Meek, 30, will report to the Ed Smith Stadium complex, giving the Orioles 31 pitchers in camp.
Meek is 7-7 with a 3.34 ERA in 156 major league relief appearances with the Pittsburgh Pirates from 2008-2012.
The Texas Rangers signed Meek as a free agent on Dec. 6, 2012, and he went 6-9 with a 4.50 ERA in 33 games, including 15 starts, with Triple-A Round Rock. He didn't pitch in the majors last season.
Right-handers are batting .214 against Meeks in the majors, and left-handers are batting .229.
I heard at FanFest that the Orioles might sign another pitcher to a minor league deal with a spring invite. The odds were placed at 50/50.
Meek must be the man.
His addition could push the Orioles to announce their complete list of camp invites.

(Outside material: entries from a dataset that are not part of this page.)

(** C3. For a request that passed validation, the SAN list the handler
    builds is the DNS names, then the email addresses, then the IP addresses
    as strings, then the URIs as strings, every entry kept; the subject is
    derived from that list and the token mint is called with it. *)
Theorem C3_san_sequence (W : Type) (p : Provisioner W) (r : Request)
  (request : SignRequest) (csr : x509_CertificateRequest IP URL) (w : W) :
  URL_Path r = "/sign" ->
  json_Decode (Body r) SignRequest_zero = inr request ->
  Validate request = None ->
  CertificateRequest (CsrPEM request) = Some csr ->
  let sans :=
    DNSNames csr ++ EmailAddresses csr ++
    map IP_String (IPAddresses csr) ++ map URL_String (URIs csr) in
  handler_sans csr = sans /\
  handler_subject csr =
    (if Subject_CommonName csr =? "" then generateSubject sans
     else Subject_CommonName csr) /\
  exists subject later,
    snd (fst (serve p r w)) = CallToken subject sans :: later /\
    forall subject' sans',
      In (CallToken subject' sans') (snd (fst (serve p r w))) -> sans' = sans.
Proof.
  intros Hpath Hdec Hval Hcsr sans.
  assert (Hsans : handler_sans csr = sans) by apply handler_sans_concat.
  split; [exact Hsans |].
  split; [unfold handler_subject; now rewrite Hsans |].
  unfold serve. rewrite (handler_accepted r Hpath Hdec Hval Hcsr), Hsans.
  simpl.
  destruct (Token p (handler_subject csr) sans w) as [[err | token] w1]; simpl.
  - exists (handler_subject csr), []. split; [reflexivity |].
    intros s' l' [E | []]. now injection E.
  - destruct (Sign p (forwarded request token) w1) as [[err | resp] w2]; simpl.
    + eexists _, _. split; [reflexivity |].
      intros s' l' [E | [E | []]]; [now injection E | discriminate E].
    + eexists _, _. split; [reflexivity |].
      intros s' l' [E | [E | []]]; [now injection E | discriminate E].
Qed.

(** C7, as the code has it. The derived subject is the empty string exactly
    when the common name is empty and the first SAN entry that is neither
    "127.0.0.1" nor "localhost" is the empty string; so it is not empty when
    the common name is not empty or when no SAN entry is empty. *)
Theorem C7_subject_nonempty_amended (csr : x509_CertificateRequest IP URL) :
  (handler_subject csr = "" <->
   Subject_CommonName csr = "" /\
   exists pre post,
     handler_sans csr = pre ++ "" :: post /\ Forall is_placeholder pre) /\
  (Subject_CommonName csr <> "" \/
   Forall (fun s => s <> "") (handler_sans csr) ->
   handler_subject csr <> "").
Proof.
  assert (Hiff : handler_subject csr = "" <->
                 Subject_CommonName csr = "" /\
                 exists pre post,
                   handler_sans csr = pre ++ "" :: post /\
                   Forall is_placeholder pre).
  { unfold handler_subject.
    destruct (String.eqb_spec (Subject_CommonName csr) "") as [Hcn | Hcn].
    - unfold generateSubject.
      destruct (handler_sans csr) as [| first rest] eqn:E.
      + split; [discriminate |].
        intros (_ & pre & post & Hsplit & _). destruct pre; discriminate.
      + destruct (generateSubject_loop (first :: rest)) as [s |] eqn:Loop.
        * split.
          -- intros ->. split; [exact Hcn |].
             apply generateSubject_loop_Some in Loop.
             destruct Loop as (pre & post & Hsplit & Hpre & _). eauto.
          -- intros (_ & pre & post & Hsplit & Hpre).
             assert (Found : generateSubject_loop (first :: rest) = Some "").
             { apply generateSubject_loop_Some.
               exists pre, post. auto using empty_not_placeholder. }
             congruence.
        * apply generateSubject_loop_None in Loop. split.
          -- intros ->. inversion Loop; subst.
             now exfalso; apply empty_not_placeholder.
          -- intros (_ & pre & post & Hsplit & _).
             rewrite Hsplit in Loop. apply Forall_app in Loop as [_ Hrest].
             inversion Hrest; subst.
             now exfalso; apply empty_not_placeholder.
    - split; [contradiction | intros [H _]; contradiction]. }
  split; [exact Hiff |].
  intros Hyp Hempty. apply Hiff in Hempty.
  destruct Hempty as (Hcn & pre & post & Hsplit & _).
  destruct Hyp as [Hne | Hall]; [contradiction |].
  rewrite Hsplit in Hall. apply Forall_app in Hall as [_ Hrest].
  inversion Hrest; subst. congruence.
Qed.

The Sun first reported Meek's signing.
Also, veteran outfielder Jack Cust, 34, signed a minor league deal and will report to Twin Lakes Park later this month.
Cust, attempting to make a comeback after sitting out the 2013 season, had a tryout at the mini-camp last month in Sarasota. He's not part of the major league camp roster.
Cust appeared in 27 games with the Orioles in 2003 and one in 2004. He hasn't played in the majors since 2011 with the Seattle Mariners.
USA Today is reporting that the Orioles, Arizona Diamondbacks and Los Angeles Dodgers are the three finalists for free-agent pitcher Bronson Arroyo. The Diamondbacks are given a slight edge.
Arroyo continues to hold out for a third guaranteed year.
The Orioles also are viewed as finalists for starter A.J. Burnett, closer Fernando Rodney and Korean right-hander Suk-min Yoon.
Former Orioles pitcher Curt Schilling, now an ESPN analyst, just issued the following statement:
"I've always believed life is about embracing the gifts and rising up to meet the challenges. We've been presented with another challenge, as I've recently been diagnosed with cancer. Shonda and I want to send a sincere thank you and our appreciation to those who have called and sent prayers, and we ask that if you are so inclined, to keep the Schilling family in your prayers.
"My father left me with a saying that I've carried my entire life and tried to pass on to our kids: "tough times don't last, tough people do." Over the years in Boston, the kids at the Dana-Farber Cancer Institute have shown us what that means. With my incredibly talented medical team I'm ready to try and win another big game. I've been so very blessed and I feel grateful for what God has allowed my family to have and experience, and I'll embrace this fight just like the rest of them, with resolute faith and head on."